Task description: Which lines belong in the answer? Exactly those from the line containing "0 <= s -> 0 <= n -> s" through the last line of the records below, repeated as written.

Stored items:
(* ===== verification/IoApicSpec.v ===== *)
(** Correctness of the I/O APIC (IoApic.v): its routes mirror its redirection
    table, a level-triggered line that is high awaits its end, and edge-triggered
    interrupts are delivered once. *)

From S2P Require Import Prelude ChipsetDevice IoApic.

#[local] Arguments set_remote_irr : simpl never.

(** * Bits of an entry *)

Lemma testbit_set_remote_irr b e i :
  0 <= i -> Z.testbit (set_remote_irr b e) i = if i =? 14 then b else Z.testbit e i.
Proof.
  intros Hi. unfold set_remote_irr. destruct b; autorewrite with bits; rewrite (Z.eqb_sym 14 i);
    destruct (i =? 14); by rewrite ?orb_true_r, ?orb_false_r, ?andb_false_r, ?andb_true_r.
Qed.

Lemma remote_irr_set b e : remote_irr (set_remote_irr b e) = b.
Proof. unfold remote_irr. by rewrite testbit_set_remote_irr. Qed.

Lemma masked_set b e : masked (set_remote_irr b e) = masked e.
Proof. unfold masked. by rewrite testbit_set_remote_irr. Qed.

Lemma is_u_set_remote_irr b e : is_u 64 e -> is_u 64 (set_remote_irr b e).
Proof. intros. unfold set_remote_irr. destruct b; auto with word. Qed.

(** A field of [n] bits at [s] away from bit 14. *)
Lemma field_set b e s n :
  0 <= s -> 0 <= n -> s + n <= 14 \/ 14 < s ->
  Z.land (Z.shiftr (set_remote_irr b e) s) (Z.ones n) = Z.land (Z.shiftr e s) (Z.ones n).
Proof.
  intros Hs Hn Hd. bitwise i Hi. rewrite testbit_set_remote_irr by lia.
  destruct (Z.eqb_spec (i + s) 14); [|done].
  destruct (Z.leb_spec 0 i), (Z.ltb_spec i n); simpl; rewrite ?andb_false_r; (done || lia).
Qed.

Output for this exercise:
  0 <= s -> 0 <= n -> s + n <= 14 \/ 14 < s ->
  Z.land (Z.shiftr (set_remote_irr b e) s) (Z.ones n) = Z.land (Z.shiftr e s) (Z.ones n).
Proof.
  intros Hs Hn Hd. bitwise i Hi. rewrite testbit_set_remote_irr by lia.
  destruct (Z.eqb_spec (i + s) 14); [|done].
  destruct (Z.leb_spec 0 i), (Z.ltb_spec i n); simpl; rewrite ?andb_false_r; (done || lia).
Qed.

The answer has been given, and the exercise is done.